* [INPUT RECORDS]
(** A complete frame taken from a header-seeking state, with the clock
    readings that end up in the object: those of its last byte. *)
Lemma frame_from_sync_clock (rx : list Rx) (r : Rx) (k1 k2 k3 : Block) (s : RD03D) :
  _parserState s = RD03D_SYNC_HEADER ->
  0 <= _syncIdx s <= 3 ->
  sized s ->
  map rx_byte rx = frame_bytes k1 k2 k3 ->
  last rx = Some r ->
  processBytes rx s =
  Some (resetParser
          (dispatched (rx_millis_frame r) k1 k2 k3
             (with_frameBuf (frame_bytes k1 k2 k3) (with_lastByteTime (rx_millis r) s)))).
Proof.
  intros Hst Hidx [Hlen Hts] Hrx Hlast.
  change (frame_bytes k1 k2 k3)
    with (FRAME_HEADER
            ++ (block_bytes k1 ++ block_bytes k2 ++ block_bytes k3 ++ [x55])
            ++ [xcc]) in Hrx.
  apply map_eq_app in Hrx as (rxH & rx' & -> & HrxH & Hrx').
  apply map_eq_app in Hrx' as (rxP & rxT & -> & HrxP & HrxT).
  destruct rxT as [| [bT tT fT] [| r' rxT]]; try discriminate HrxT.
  injection HrxT as ->.
  rewrite !app_assoc, last_snoc in Hlast. injection Hlast as <-.
  destruct (header_sync rxH s Hst Hidx Hlen HrxH) as [tH EH].
  rewrite processBytes_app, EH. cbn [mbind option_bind].
  assert (HlenP : length rxP = 25%nat).
  { rewrite <- (length_map rx_byte), HrxP. reflexivity. }
  destruct s as [ser ts cb buf fi si st lb lf tm fc ec cs].
  simpl in Hst, Hidx, Hlen, Hts. subst st.
  fields.
  rewrite processBytes_app.
  edestruct (collect rxP) as [tP EP]; [| | | | rewrite EP].
  - reflexivity.
  - simpl. lia.
  - simpl. rewrite HlenP. lia.
  - fields. rewrite length_inserts. exact Hlen.
  - cbn [mbind option_bind]. fields. rewrite HlenP, HrxP.
    change (Z.to_nat RD03D_FRAME_SIZE) with 30%nat in Hlen.
    do 30 (destruct buf as [| ? buf]; [discriminate Hlen |]).
    destruct buf; [| discriminate Hlen].
    cbn [processBytes rx_byte rx_millis rx_millis_frame].
    erewrite processByte_read_last; [| reflexivity | reflexivity | reflexivity | reflexivity].
    cbv zeta. fields.
    change (Byte.eqb x55 x55 && Byte.eqb xcc xcc) with true. cbv iota.
    erewrite (processFrame_spec fT _ k1 k2 k3);
      [| split; [reflexivity | exact Hts] | split; [lia | reflexivity]
       | split; [lia | reflexivity] | split; [lia | reflexivity]].
    destruct cb; reflexivity.
Qed.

* [WORK REQUIRED]
Find where the line with "change (Z.to_nat RD03D_FRAME_SIZE)" sits in the material above, then copy exactly from it through the line with "erewrite (processFrame_spec fT". Add no other line.

* [TASK OUTPUT]
    change (Z.to_nat RD03D_FRAME_SIZE) with 30%nat in Hlen.
    do 30 (destruct buf as [| ? buf]; [discriminate Hlen |]).
    destruct buf; [| discriminate Hlen].
    cbn [processBytes rx_byte rx_millis rx_millis_frame].
    erewrite processByte_read_last; [| reflexivity | reflexivity | reflexivity | reflexivity].
    cbv zeta. fields.
    change (Byte.eqb x55 x55 && Byte.eqb xcc xcc) with true. cbv iota.
    erewrite (processFrame_spec fT _ k1 k2 k3);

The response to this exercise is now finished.